The vector d serves as the normal vector for the hyperplane, and the vector c represents a specific point on the hyperplane (the midpoint between a and b). Remember that "x" represents any point on the hyperplane.

The "*" represents the dot product operation in the equation above. The equation d * (x - c) = 0 indicates that the dot product of the normal vector d and the vector from c to any point x on the hyperplane is zero, which signifies that these two vectors are orthogonal or perpendicular to each other. This is the property that defines a hyperplane.

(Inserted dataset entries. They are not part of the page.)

(* ===== verification/AdminViews.v ===== *)
(** * The admin pages ([web/admin/src/composables], [views], [layouts], [router])

    The state that each page keeps and the handlers that change it. What the browser does to a
    page (a timer fires, a request ends, the page is left) is an event; a page is a function from
    events to states, [None] for an event that cannot happen in a state. Requests overlap, so a
    page counts those under way and they end in any order. What the pages show of their state is
    in [AdminTemplates]. *)
From S2P Require Import Prelude Json Doubles.

Module AdminViews.

(** ** Timers of the browser *)

Record browser := mkBrowser { live : gmap nat Z; next_id : nat }.
Definition no_timers : browser := mkBrowser ∅ 1.
Definition setInterval (b : browser) (ms : Z) : nat * browser :=
  (next_id b, mkBrowser (<[next_id b := ms]> (live b)) (S (next_id b))).
Definition clearInterval (b : browser) (id : nat) : browser := mkBrowser (delete id (live b)) (next_id b).

(** ** [useTimeSeriesBuffer.ts] *)

(** [a.slice(k)]. *)
Definition js_slice {A} (l : list A) (k : Z) : list A :=
  if k <? 0 then drop (Z.to_nat (Z.max 0 (len l + k))) l else drop (Z.to_nat k) l.

Definition push {A} (maxPoints : Z) (points : list A) (point : A) : list A :=
  js_slice points (- (maxPoints - 1)) ++ [point].
Definition clear {A} (points : list A) : list A := [].

(** ** [usePolling.ts] *)

Inductive phase := Created | Shown | Gone.

Record polling (T : Type) := mkPolling {
  data : option T;
  error : option string;
  loading : bool;
  timer : option nat;
  timers : browser;
  pending : nat;
  at_phase : phase
}.
Arguments mkPolling {T} _ _ _ _ _ _ _.
Arguments data {T} _.
Arguments error {T} _.
Arguments loading {T} _.
Arguments timer {T} _.
Arguments timers {T} _.
Arguments pending {T} _.
Arguments at_phase {T} _.

Inductive pevent (T : Type) :=
  | Mount
  | Tick (id : nat)
  | Refresh
  | Settle (r : outcome T)
  | Unmount.
Arguments Mount {T}.
Arguments Tick {T} id.
Arguments Refresh {T}.
Arguments Settle {T} r.
Arguments Unmount {T}.

Definition usePolling {T} : polling T := mkPolling None None true None no_timers 0 Created.

(** [refresh] up to its [await]: a request is under way. *)
Definition refresh_start {T} (s : polling T) : polling T :=
  mkPolling (data s) (error s) (loading s) (timer s) (timers s) (S (pending s)) (at_phase s).

(** [e.message || 'Request failed']. *)
Definition message_of (m : string) : string := if bool_decide (m = "") then "Request failed" else m.

(** The rest of [refresh]. *)
Definition refresh_end {T} (s : polling T) (r : outcome T) : polling T :=
  match r with
  | Resolved v => mkPolling (Some v) None false (timer s) (timers s) (pred (pending s)) (at_phase s)
  | Rejected m => mkPolling (data s) (Some (message_of m)) false (timer s) (timers s) (pred (pending s)) (at_phase s)
  end.

Definition pstep {T} (intervalMs : Z) (s : polling T) (e : pevent T) : option (polling T) :=
  match e, at_phase s with
  | Mount, Created =>
      let s := refresh_start s in
      let '(id, b) := setInterval (timers s) intervalMs in
      Some (mkPolling (data s) (error s) (loading s) (Some id) b (pending s) Shown)
  | Tick id, _ => match live (timers s) !! id with Some _ => Some (refresh_start s) | None => None end
  | Refresh, Shown => Some (refresh_start s)
  | Settle r, _ => match pending s with O => None | S _ => Some (refresh_end s r) end
  | Unmount, Shown =>
      Some (mkPolling (data s) (error s) (loading s) (timer s)
              (match timer s with Some id => clearInterval (timers s) id | None => timers s end) (pending s) Gone)
  | _, _ => None
  end.

Definition prun {T} (ms : Z) (es : list (pevent T)) : option (polling T) :=
  foldl (λ o e, o ≫= λ s, pstep ms s e) (Some usePolling) es.

(** ** [Devices.vue] *)

Record DeviceRow := mkRow {
  client_id : string;
  remote_addr : string;
  protocol_version : Z;
  connected_at : string;
  node_id : option string;
  subscriptions : option (list string)
}.
Record DevicesResponse := mkDevs { res_devices : option (list DeviceRow); res_self : string }.

Inductive toast := ToastSuccess (key : string) (params : list (string * string)) | ToastError (key : string).

Record devices_page := mkPage {
  searchText : string;
  devices : list DeviceRow;
  dev_loading : bool;
  clusterMode : bool;
  currentNodeId : string;
  pollInterval : Z;
  pollTimer : nat;
  consecutiveErrors : Z;
  dev_timers : browser;
  requests : nat;
  toasts : list toast;
  left_page : bool
}.

(** [loadDevices] up to its [await]. *)
Definition load_start (p : devices_page) : devices_page :=
  mkPage (searchText p) (devices p) true (clusterMode p) (currentNodeId p) (pollInterval p) (pollTimer p)
    (consecutiveErrors p) (dev_timers p) (S (requests p)) (toasts p) (left_page p).

(** The set of the nodes that devices name. *)
Definition nodeIds (l : list DeviceRow) : gset string :=
  list_to_set (filter (λ n, n ≠ "") (omap node_id l)).

(** [clearInterval(pollTimer); pollInterval = ms; pollTimer = setInterval(loadDevices, ms)]. *)
Definition restart (p : devices_page) (ms errors : Z) (t : toast) : devices_page :=
  let '(id, b) := setInterval (clearInterval (dev_timers p) (pollTimer p)) ms in
  mkPage (searchText p) (devices p) (dev_loading p) (clusterMode p) (currentNodeId p) ms id errors b (requests p)
    (toasts p ++ [t]) (left_page p).

Definition load_ok (p : devices_page) (r : DevicesResponse) : devices_page :=
  let l := default [] (res_devices r) in
  let p := mkPage (searchText p) l (dev_loading p) (bool_decide (1 < size (nodeIds l))%nat) (res_self r)
             (pollInterval p) (pollTimer p) (consecutiveErrors p) (dev_timers p) (requests p) (toasts p)
             (left_page p) in
  if 0 <? consecutiveErrors p then restart p 5000 0 (ToastSuccess "devices.connectionRestored" []) else p.

Definition load_failed (p : devices_page) : devices_page :=
  let n := consecutiveErrors p + 1 in
  if n =? 1 then restart p (Z.min (pollInterval p * 2) 30000) n (ToastError "devices.loadFailed")
  else mkPage (searchText p) (devices p) (dev_loading p) (clusterMode p) (currentNodeId p) (pollInterval p)
         (pollTimer p) n (dev_timers p) (requests p) (toasts p) (left_page p).

(** The rest of [loadDevices], with its [finally]. *)
Definition load_end (p : devices_page) (r : outcome DevicesResponse) : devices_page :=
  let p := match r with Resolved v => load_ok p v | Rejected _ => load_failed p end in
  mkPage (searchText p) (devices p) false (clusterMode p) (currentNodeId p) (pollInterval p) (pollTimer p)
    (consecutiveErrors p) (dev_timers p) (pred (requests p)) (toasts p) (left_page p).

Definition handleRefresh (p : devices_page) : devices_page :=
  load_start (mkPage "" (devices p) (dev_loading p) (clusterMode p) (currentNodeId p) (pollInterval p) (pollTimer p)
    (consecutiveErrors p) (dev_timers p) (requests p) (toasts p) (left_page p)).

Definition add_toast (p : devices_page) (t : toast) : devices_page :=
  mkPage (searchText p) (devices p) (dev_loading p) (clusterMode p) (currentNodeId p) (pollInterval p) (pollTimer p)
    (consecutiveErrors p) (dev_timers p) (requests p) (toasts p ++ [t]) (left_page p).

(** The end of [handleDisconnect]. *)
Definition handleDisconnect (p : devices_page) (id : string) (r : outcome unit) : devices_page :=
  match r with
  | Resolved _ => load_start (add_toast p (ToastSuccess "devices.disconnected" [("id", id)]))
  | Rejected _ => add_toast p (ToastError "devices.disconnectFailed")
  end.

(** A device with its session, as the drawer shows it. *)
Record SessionRow := mkSessionRow {
  clean_start : bool;
  expiry_interval : Z;
  session_subscriptions : option (list (string * Z))
}.
Record DeviceDetailRow := mkDetail {
  dd_client_id : string;
  dd_username : string;
  dd_remote_addr : string;
  dd_protocol_version : Z;
  dd_connected_at : string;
  dd_keep_alive : Z;
  dd_connected : bool;
  dd_session : option SessionRow
}.

(** The drawer with the details of one device. *)
Record drawer (D : Type) := mkDrawer {
  drawerVisible : bool;
  selectedId : string;
  deviceDetail : option D;
  detailLoading : bool
}.
Arguments mkDrawer {D} _ _ _ _.
Arguments selectedId {D} _.
Arguments deviceDetail {D} _.
Arguments drawerVisible {D} _.
Arguments detailLoading {D} _.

To find if a point is "above"(in the direction of the normal vector) or "below". We can check using:

d * (x - c) > 0

where x is the point of interest.

Fearless concurrency

Modern computers are made faster due to more cores and thus to make things faster the implementation is threaded. Currently there is one thread per tree, a better solution to not create to many threads and lose performance due to CPU scheduling would potentially be to have a worker pool. This is left for a later stage. The trees are Box:ed due to that we dont know the length at compile time and thus is needs to end up on the heap to allow it to freely grow. Since they are boxed, which result in that we only have a fixed size pointer on the stack which are note allowed to be copied we utilize to use a reference counter to keep track in order to use the trees in a threading set up. THis is a good tutorial on it.

Filtering support

By adding metadata to each node, we can allow for more efficient filtering, metadata would also allow to indicate when we need to read from multiple nodes since the top_k is larger than the values in the sub nodes.

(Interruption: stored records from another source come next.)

(** * tsh: a tiny job-control shell (shell.c)

    A shallow embedding of the line parser, the built-in dispatcher, the
    launcher, the foreground wait and the signal handlers of [shell.c],
    followed by the properties established about them. *)

From Stdlib Require Import ZArith Ascii DecimalString.
From stdpp Require Import base list strings.

(** ** Constants of the source *)

(** [#define MAXLINE 1024] and [#define MAXARGS 128]. *)
Definition MAXLINE : nat := 1024.
Definition MAXARGS : nat := 128.

(** ** C strings and pointers

    A C string is represented by the characters that precede its
    terminating NUL.  A [char*] stored in [argv] is either [NULL] ([None])
    or points at a NUL-terminated token ([Some tok]). *)

Definition nl : string := String "010" "".
Definition tab : string := String "009" "".

(** What can go wrong in C without the program noticing. *)
Inductive fault : Type :=
  | LineOverflow            (* strcpy past the end of a MAXLINE buffer *)
  | LineUnderflow           (* buf[strlen (buf) - 1] on an empty string *)
  | ArgvOverflow (i : nat)  (* a store to argv[i] outside the caller's array *)
  | NullDeref               (* *argv[i] through a NULL entry *)
  | OutOfFuel.              (* the model's loop bound was too small *)

Inductive outcome (A : Type) : Type :=
  | Ok (a : A)
  | Fault (f : fault).
Arguments Ok {A} a.
Arguments Fault {A} f.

Also suggest having very large leafs, and then do linear search over each leaf. This could prove fast with super scalar cpus since. I think this is they way we will go. This will also result in that we have large enough clusters so that we can filter efficiently.

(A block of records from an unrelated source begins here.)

(** A 1 x 1 source whose colour breaks the contract of [color.Color]
    (channels above [0xffff]), run with the identity strategy: the copy
    holds what the general path of [draw.Draw] computes, not the high
    bytes of the channels. *)
Lemma Dither_out_of_contract_run :
  channels16 (color_RGBA64 0x20000 0x2300 0xffffffff 0xffff) = false ∧
  Dither (Image_Func (mkRectangle (mkPoint 0 0) (mkPoint 1 1))
                     (λ _ _, color_RGBA64 0x20000 0x2300 0xffffffff 0xffff))
         Burkes (λ c, c) [] =
    Some (0%nat, [mkRGBA [255; 35; 0; 255] 4 (mkRectangle (mkPoint 0 0) (mkPoint 1 1))]) ∧
  stored (color_RGBA64 0x20000 0x2300 0xffffffff 0xffff) = color_RGBA 0 35 255 255.
Proof. repeat split. Qed.

Lemma palette_strategies_idempotent_witness :
  table_ok WebSafe_table = true ∧ table_ok gray_ramp = true ∧
  BlackAndWhitePalette (BlackAndWhitePalette (color_RGBA64 1000 40000 65535 65535)) =
    BlackAndWhitePalette (color_RGBA64 1000 40000 65535 65535) ∧
  (∃ q, WebSafePalette WebSafe_table (color_RGBA64 1000 40000 65535 65535) = Some q ∧
        WebSafePalette WebSafe_table q = Some q) ∧
  (∃ q, Plan9Palette gray_ramp (color_RGBA64 1000 40000 65535 65535) = Some q ∧
        Plan9Palette gray_ramp q = Some q).
Proof.
  split; [reflexivity|]. split; [reflexivity|].
  exact (palette_strategies_idempotent WebSafe_table gray_ramp
           (color_RGBA64 1000 40000 65535 65535) eq_refl eq_refl).
Defined.

Lemma Dither_source_unchanged_witness :
  img_ok [two_pixels] (Image_RGBA 0%nat) ∧ safe_kernel FloydSteinberg ∧
  ∃ q h',
    Dither (Image_RGBA 0%nat) FloydSteinberg BlackAndWhitePalette [two_pixels] = Some (q, h') ∧
    [two_pixels] !! q = None ∧
    (∀ s b, [two_pixels] !! s = Some b → h' !! s = Some b) ∧
    (∀ x y, ∃ c, Image_At (Image_RGBA 0%nat) x y [two_pixels] = Some (c, [two_pixels]) ∧
                 Image_At (Image_RGBA 0%nat) x y h' = Some (c, h')).
Proof.
  split; [exact two_pixels_ok|].
  split; [exact (forward_kernel_safe FloydSteinberg FloydSteinberg_forward)|].
  exact (Dither_source_unchanged (Image_RGBA 0%nat) FloydSteinberg BlackAndWhitePalette
           [two_pixels] two_pixels_ok
           (forward_kernel_safe FloydSteinberg FloydSteinberg_forward)).
Defined.

Lemma kernels_boundary_safe_witness :
  [three_by_two] !! 0%nat = Some three_by_two ∧ wf_buf three_by_two = true ∧
  (∃ b', FloydSteinberg 2 0 0%nat (mkRGBAVec 4096 (-8192) 16384 0) [three_by_two]
           = Some (tt, <[0%nat := b']> [three_by_two]) ∧
         wf_buf b' = true ∧ Rect b' = Rect three_by_two ∧
         diffused applyWeightsFloydSteinber
           [(1, 0, 7); (1, 1, 1); (0, 1, 5); (-1, 1, 3)]
           (mkRGBAVec 4096 (-8192) 16384 0) 2 0 three_by_two b' ∧
         (err_in_range (mkRGBAVec 4096 (-8192) 16384 0) →
          diffused (λ c e n, spec_share c e n 16)
            [(1, 0, 7); (1, 1, 1); (0, 1, 5); (-1, 1, 3)]
            (mkRGBAVec 4096 (-8192) 16384 0) 2 0 three_by_two b')) ∧
  (∃ b', Burkes 2 0 0%nat (mkRGBAVec 4096 (-8192) 16384 0) [three_by_two]
           = Some (tt, <[0%nat := b']> [three_by_two]) ∧
         wf_buf b' = true ∧ Rect b' = Rect three_by_two ∧
         diffused applyWeightsBurkes
           [(1, 0, 3); (2, 0, 2); (-2, 1, 1); (-1, 1, 2); (0, 1, 3); (1, 1, 2); (2, 1, 1)]
           (mkRGBAVec 4096 (-8192) 16384 0) 2 0 three_by_two b' ∧
         (err_in_range (mkRGBAVec 4096 (-8192) 16384 0) →
          diffused (λ c e n, spec_share c e n 32)
            [(1, 0, 8); (2, 0, 4); (-2, 1, 2); (-1, 1, 4); (0, 1, 8); (1, 1, 4); (2, 1, 2)]
            (mkRGBAVec 4096 (-8192) 16384 0) 2 0 three_by_two b')) ∧
  (∀ xo yo c, Point_In (mkPoint xo yo) (Rect three_by_two) = false →
              RGBA_At 0%nat xo yo [three_by_two] = Some (color_RGBA 0 0 0 0, [three_by_two]) ∧
              RGBA_Set 0%nat xo yo c [three_by_two] = Some (tt, [three_by_two])) ∧
  (∀ img find (hh : Heap), img_ok hh img →
                           is_Some (Dither img FloydSteinberg find hh) ∧
                           is_Some (Dither img Burkes find hh)).
Proof.
  split; [reflexivity|]. split; [reflexivity|].
  exact (kernels_boundary_safe [three_by_two] 0%nat three_by_two 2 0
           (mkRGBAVec 4096 (-8192) 16384 0) eq_refl eq_refl).
Defined.

(** The two kernels at pixel [(2, 0)] of a 3 x 2 buffer, run: the
    neighbours to the right fall outside and nothing is written for them;
    the pixels below receive their unscaled shares (for the four-neighbour
    kernel 3/16 at [(1, 1)] and 5/16 at [(2, 1)]). *)
Lemma FloydSteinberg_border_run :
  FloydSteinberg 2 0 0%nat (mkRGBAVec 4096 (-8192) 16384 0) [three_by_two] =
    Some (tt, [mkRGBA [10; 20; 30; 255;     40; 50; 60; 255;     70; 80; 90; 255;
                       100; 110; 120; 255;  133; 134; 162; 255;  165; 160; 200; 255]
                      12 (mkRectangle (mkPoint 0 0) (mkPoint 3 2))]) ∧
  133 = (130 * 257 + 4096 * 3 / 16) / 256 ∧ 165 = (160 * 257 + 4096 * 5 / 16) / 256.
Proof. repeat split. Qed.

Lemma Burkes_border_run :
  Burkes 2 0 0%nat (mkRGBAVec 4096 (-8192) 16384 0) [three_by_two] =
    Some (tt, [mkRGBA [10; 20; 30; 255;     40; 50; 60; 255;     70; 80; 90; 255;
                       101; 108; 124; 255;  132; 136; 158; 255;  164; 162; 196; 255]
                      12 (mkRectangle (mkPoint 0 0) (mkPoint 3 2))]) ∧
  101 = (100 * 257 + 4096 * 2 / 32) / 256 ∧ 132 = (130 * 257 + 4096 * 4 / 32) / 256 ∧
  164 = (160 * 257 + 4096 * 8 / 32) / 256.
Proof. repeat split. Qed.

Lemma Dither_output_8bit_witness :
  img_ok [] checker_2x2 ∧ safe_kernel Burkes ∧
  ∃ q h',
    Dither checker_2x2 Burkes (λ c, c) [] = Some (q, h') ∧
    (∀ x y, ∃ c kr kg kb ka,
       RGBA_At q x y h' = Some (c, h') ∧
       RGBA c = (kr * 0x101, kg * 0x101, kb * 0x101, ka * 0x101) ∧
       0 ≤ kr ≤ 255 ∧ 0 ≤ kg ≤ 255 ∧ 0 ≤ kb ≤ 255 ∧ 0 ≤ ka ≤ 255) ∧
    (∀ b x y c, wf_buf b = true →
       ∃ b1, RGBASet b x y c = Some b1 ∧ wf_buf b1 = true).
Proof.
  split; [exact checker_2x2_ok|]. split; [exact (forward_kernel_safe Burkes Burkes_forward)|].
  exact (Dither_output_8bit checker_2x2 Burkes (λ c, c) []
           checker_2x2_ok (forward_kernel_safe Burkes Burkes_forward)).
Defined.

(** * Further properties of the package *)

(** ** Colour arithmetic *)

(** [clamp] with [min <= max] returns a value of [[min, max]]: the
    value itself when it lies inside, the nearer end otherwise. *)
Theorem clamp_range val min max :
  min ≤ max →
  min ≤ clamp val min max ≤ max ∧
  (min ≤ val ≤ max → clamp val min max = val) ∧
  (val < min → clamp val min max = min) ∧
  (max < val → clamp val min max = max).
Proof.
  intros Hle. unfold clamp. rewrite Z.gtb_ltb.
  destruct (Z.ltb_spec max val); destruct (Z.ltb_spec val min); repeat split; lia.
Qed.

Lemma clamp_range_witness :
  0 ≤ 65535 ∧
  0 ≤ clamp 70000 0 65535 ≤ 65535 ∧
  (0 ≤ 70000 ≤ 65535 → clamp 70000 0 65535 = 70000) ∧
  (70000 < 0 → clamp 70000 0 65535 = 0) ∧
  (65535 < 70000 → clamp 70000 0 65535 = 65535).
Proof.
  assert (H : 0 ≤ 65535) by lia. split; [exact H|]. exact (clamp_range 70000 0 65535 H).
Defined.

(** X1.  [makeColor] saturates: whatever the four integers, each channel
    of the colour it builds is the integer brought into [[0, 65535]] (the
    conversion to [uint16] never wraps), so four channels already in
    range are kept, and building a colour from the fields of the result
    gives the result again. *)
Theorem makeColor_saturates r g b a :
  makeColor r g b a =
    color_NRGBA64 (Z.max 0 (Z.min r 65535)) (Z.max 0 (Z.min g 65535))
                  (Z.max 0 (Z.min b 65535)) (Z.max 0 (Z.min a 65535)) ∧
  (0 ≤ r ≤ 65535 → 0 ≤ g ≤ 65535 → 0 ≤ b ≤ 65535 → 0 ≤ a ≤ 65535 →
   makeColor r g b a = color_NRGBA64 r g b a) ∧
  makeColor (Z.max 0 (Z.min r 65535)) (Z.max 0 (Z.min g 65535))
            (Z.max 0 (Z.min b 65535)) (Z.max 0 (Z.min a 65535)) = makeColor r g b a.
Proof.
  rewrite !makeColor_max_min. split; [reflexivity|]. split.
  - intros Hr Hg Hb Ha. f_equal; lia.
  - f_equal; lia.
Qed.

Lemma colorDiff_channels a b :
  let '(aR, aG, aB, aA) := RGBA a in
  let '(bR, bG, bB, bA) := RGBA b in
  colorDiff a b = mkRGBAVec (aR - bR) (aG - bG) (aB - bB) (aA - bA).
Proof.
  pose proof (RGBA_range a) as Ha. pose proof (RGBA_range b) as Hb. unfold colorDiff.
  destruct (RGBA a) as [[[aR aG] aB] aA], (RGBA b) as [[[bR bG] bB] bA].
  unfold is_uint32 in *. unfold sub64.
  rewrite !(int64_small aR), !(int64_small aG), !(int64_small aB), !(int64_small aA) by lia.
  rewrite !(int64_small bR), !(int64_small bG), !(int64_small bB), !(int64_small bA) by lia.
  rewrite !int64_small by lia. reflexivity.
Qed.

Lemma colorDiff_same_channels a b : RGBA b = RGBA a → colorDiff a b = zero_err.
Proof.
  intros E. pose proof (colorDiff_channels a b) as H. rewrite E in H.
  destruct (RGBA a) as [[[aR aG] aB] aA]. rewrite H, !Z.sub_diag. reflexivity.
Qed.

(** X2.  [colorDiff] is the exact channel-wise difference of the two
    colours' [RGBA()] values (the [int64] subtraction cannot wrap), so it
    is zero on equal colours and changes sign when its arguments are
    swapped. *)
Theorem colorDiff_exact a b :
  (let '(aR, aG, aB, aA) := RGBA a in
   let '(bR, bG, bB, bA) := RGBA b in
   colorDiff a b = mkRGBAVec (aR - bR) (aG - bG) (aB - bB) (aA - bA)) ∧
  colorDiff a a = zero_err ∧
  R (colorDiff b a) = - R (colorDiff a b) ∧ G (colorDiff b a) = - G (colorDiff a b) ∧
  B (colorDiff b a) = - B (colorDiff a b) ∧ A (colorDiff b a) = - A (colorDiff a b).
Proof.
  pose proof (colorDiff_channels a b) as Hab. pose proof (colorDiff_channels b a) as Hba.
  pose proof (colorDiff_channels a a) as Haa.
  destruct (RGBA a) as [[[aR aG] aB] aA], (RGBA b) as [[[bR bG] bB] bA].
  rewrite Hab, Hba, Haa. cbn [R G B A]. rewrite !Z.sub_diag.
  repeat split; lia.
Qed.

(** ** Shares and weights of the kernels *)

Lemma shift5_div v : Z.shiftr v 5 = v / 32.
Proof. rewrite Z.shiftr_div_pow2 by lia. reflexivity. Qed.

Since we use concurrency this should be goooood.

Python virtual env

source .env/bin/activate

Performance

Performance is primarly evaluated through the python code using the py-spy.

FFI for python

In order to make the package available from python the py03 package is used. The rust code will be exposed through the Trees struct:

#[pyclass]
pub struct Trees{
    trees: Vec<Tree>,
    all_data: Vec<Vec<f32>>
}

in order to expose it to python through py03 #[pyclass] is added, the new function is also exposed.

#[pymethods]
impl Trees{

    #[new]
    pub fn new ...
}

finally the python class(rust struct) has to be added to the module

#[pymodule]
fn vecy(_py: Python<'_>, m: &PyModule) -> PyResult<()> {
    m.add_class::<Trees>()?;
    Ok(())
}

and that is all that is needed to expose the rust code to python.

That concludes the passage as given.